*What you should do*.
Repeat the material below. Keep every line exactly as written.

BEGIN Information supplied

(** A reissued leaf passes the test of the next keystore pass. *)
Lemma reissued_kept tr old data names (req : request) :
  reissued tr old data (broker_id req) names →
  (∀ n, n ∈ sans req ++ extra_sans req ↔ n ∈ names) →
  needs_reissue ip_str san_leb sha256_hex false data req false = false.
Proof.
  intros (cert & cn & leaf & _ & _ & _ & _ & Hc & Hk & Hd) Hnames.
  assert (compute_san_digest ip_str san_leb sha256_hex (sans req) (extra_sans req) = digest names) as Hdig.
  { unfold compute_san_digest. f_equal. apply (san_text_same_names ip_str san_leb).
    intros n. by rewrite Hnames, app_nil_r. }
  assert (stored_digest data (broker_id req) = Some (digest names)) as Hst.
  { unfold stored_digest. rewrite Hd. cbn [and_then].
    unfold compute_san_digest. pose proof (sha256_text (san_text ip_str san_leb names [])) as ->. done. }
  unfold needs_reissue. rewrite Hc, Hk, Hst, Hdig. cbn. by rewrite bool_decide_eq_true_2.
Qed.

(** Issuing certificates and publishing events reads and writes no Secret. *)
Definition no_secret tr : Prop :=
  ∀ e, e ∈ tr → match projT1 e with GetSecret _ | ApplySecret _ _ => False | _ => True end.

Lemma no_secret_app tr1 tr2 : no_secret tr1 → no_secret tr2 → no_secret (tr1 ++ tr2).
Proof. intros H1 H2 e [He|He]%elem_of_app; [by apply H1|by apply H2]. Qed.

Lemma no_secret_one c (x : resp c) :
  match c with GetSecret _ | ApplySecret _ _ => False | _ => True end → no_secret [ev c x].
Proof. by intros Hc e ->%list_elem_of_singleton. Qed.

Lemma no_secret_nil : no_secret [].
Proof. intros e []%not_elem_of_nil. Qed.

Lemma renew_leafs_no_secret keys old ids0 : all_runs (renew_leafs keys old ids0) (λ tr _, no_secret tr).
Proof.
  revert old ids0. induction keys as [|k keys IH]; intros old ids0; [exact no_secret_nil|].
  cbn [BrokerKeystore.renew_leafs]. apply all_runs_bind_app; [exact no_secret_app| |].
  - unfold all_runs, BrokerKeystore.renew_leaf, issue_broker_cert.
    run_cases; try exact no_secret_nil; by apply no_secret_one.
  - intros [[[id data]|]|e]; [apply IH..|exact no_secret_nil].
Qed.

Definition secret_answer (e : event resp) : option (result (option secret) kube_error) :=
  let 'existT c x := e in
  match c return resp c → option (result (option secret) kube_error) with GetSecret _ => Some | _ => λ _, None end x.

(** With one read and one write of the Secret, these are the ones in the log. *)
Lemma read_and_written tr1 tr2 s w y s0 w0 x :
  no_secret tr1 → no_secret tr2 →
  let tr := ev (resp := resp) (GetSecret keystore) (Ok (Some s)) :: tr1 ++
              ev (resp := resp) (ApplySecret keystore w) y :: tr2 in
  ev (resp := resp) (GetSecret keystore) (Ok (Some s0)) ∈ tr →
  ev (resp := resp) (ApplySecret keystore w0) x ∈ tr → s0 = s ∧ w0 = w.
Proof.
  intros H1 H2 tr Hget Hput. subst tr. rewrite elem_of_cons, elem_of_app, elem_of_cons in Hget, Hput. split.
  - destruct Hget as [Heq|[[]%H1|[Heq|[]%H2]]]; [|discriminate].
    apply (f_equal secret_answer) in Heq. cbn in Heq. congruence.
  - destruct Hput as [Heq|[[]%H1|[Heq|[]%H2]]]; [discriminate|].
    apply (f_equal projT1) in Heq. cbn in Heq. congruence.
Qed.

END Information supplied

*Task output*.
(** A reissued leaf passes the test of the next keystore pass. *)
Lemma reissued_kept tr old data names (req : request) :
  reissued tr old data (broker_id req) names →
  (∀ n, n ∈ sans req ++ extra_sans req ↔ n ∈ names) →
  needs_reissue ip_str san_leb sha256_hex false data req false = false.
Proof.
  intros (cert & cn & leaf & _ & _ & _ & _ & Hc & Hk & Hd) Hnames.
  assert (compute_san_digest ip_str san_leb sha256_hex (sans req) (extra_sans req) = digest names) as Hdig.
  { unfold compute_san_digest. f_equal. apply (san_text_same_names ip_str san_leb).
    intros n. by rewrite Hnames, app_nil_r. }
  assert (stored_digest data (broker_id req) = Some (digest names)) as Hst.
  { unfold stored_digest. rewrite Hd. cbn [and_then].
    unfold compute_san_digest. pose proof (sha256_text (san_text ip_str san_leb names [])) as ->. done. }
  unfold needs_reissue. rewrite Hc, Hk, Hst, Hdig. cbn. by rewrite bool_decide_eq_true_2.
Qed.

(** Issuing certificates and publishing events reads and writes no Secret. *)
Definition no_secret tr : Prop :=
  ∀ e, e ∈ tr → match projT1 e with GetSecret _ | ApplySecret _ _ => False | _ => True end.

Lemma no_secret_app tr1 tr2 : no_secret tr1 → no_secret tr2 → no_secret (tr1 ++ tr2).
Proof. intros H1 H2 e [He|He]%elem_of_app; [by apply H1|by apply H2]. Qed.

Lemma no_secret_one c (x : resp c) :
  match c with GetSecret _ | ApplySecret _ _ => False | _ => True end → no_secret [ev c x].
Proof. by intros Hc e ->%list_elem_of_singleton. Qed.

Lemma no_secret_nil : no_secret [].
Proof. intros e []%not_elem_of_nil. Qed.

Lemma renew_leafs_no_secret keys old ids0 : all_runs (renew_leafs keys old ids0) (λ tr _, no_secret tr).
Proof.
  revert old ids0. induction keys as [|k keys IH]; intros old ids0; [exact no_secret_nil|].
  cbn [BrokerKeystore.renew_leafs]. apply all_runs_bind_app; [exact no_secret_app| |].
  - unfold all_runs, BrokerKeystore.renew_leaf, issue_broker_cert.
    run_cases; try exact no_secret_nil; by apply no_secret_one.
  - intros [[[id data]|]|e]; [apply IH..|exact no_secret_nil].
Qed.

Definition secret_answer (e : event resp) : option (result (option secret) kube_error) :=
  let 'existT c x := e in
  match c return resp c → option (result (option secret) kube_error) with GetSecret _ => Some | _ => λ _, None end x.

(** With one read and one write of the Secret, these are the ones in the log. *)
Lemma read_and_written tr1 tr2 s w y s0 w0 x :
  no_secret tr1 → no_secret tr2 →
  let tr := ev (resp := resp) (GetSecret keystore) (Ok (Some s)) :: tr1 ++
              ev (resp := resp) (ApplySecret keystore w) y :: tr2 in
  ev (resp := resp) (GetSecret keystore) (Ok (Some s0)) ∈ tr →
  ev (resp := resp) (ApplySecret keystore w0) x ∈ tr → s0 = s ∧ w0 = w.
Proof.
  intros H1 H2 tr Hget Hput. subst tr. rewrite elem_of_cons, elem_of_app, elem_of_cons in Hget, Hput. split.
  - destruct Hget as [Heq|[[]%H1|[Heq|[]%H2]]]; [|discriminate].
    apply (f_equal secret_answer) in Heq. cbn in Heq. congruence.
  - destruct Hput as [Heq|[[]%H1|[Heq|[]%H2]]]; [discriminate|].
    apply (f_equal projT1) in Heq. cbn in Heq. congruence.
Qed.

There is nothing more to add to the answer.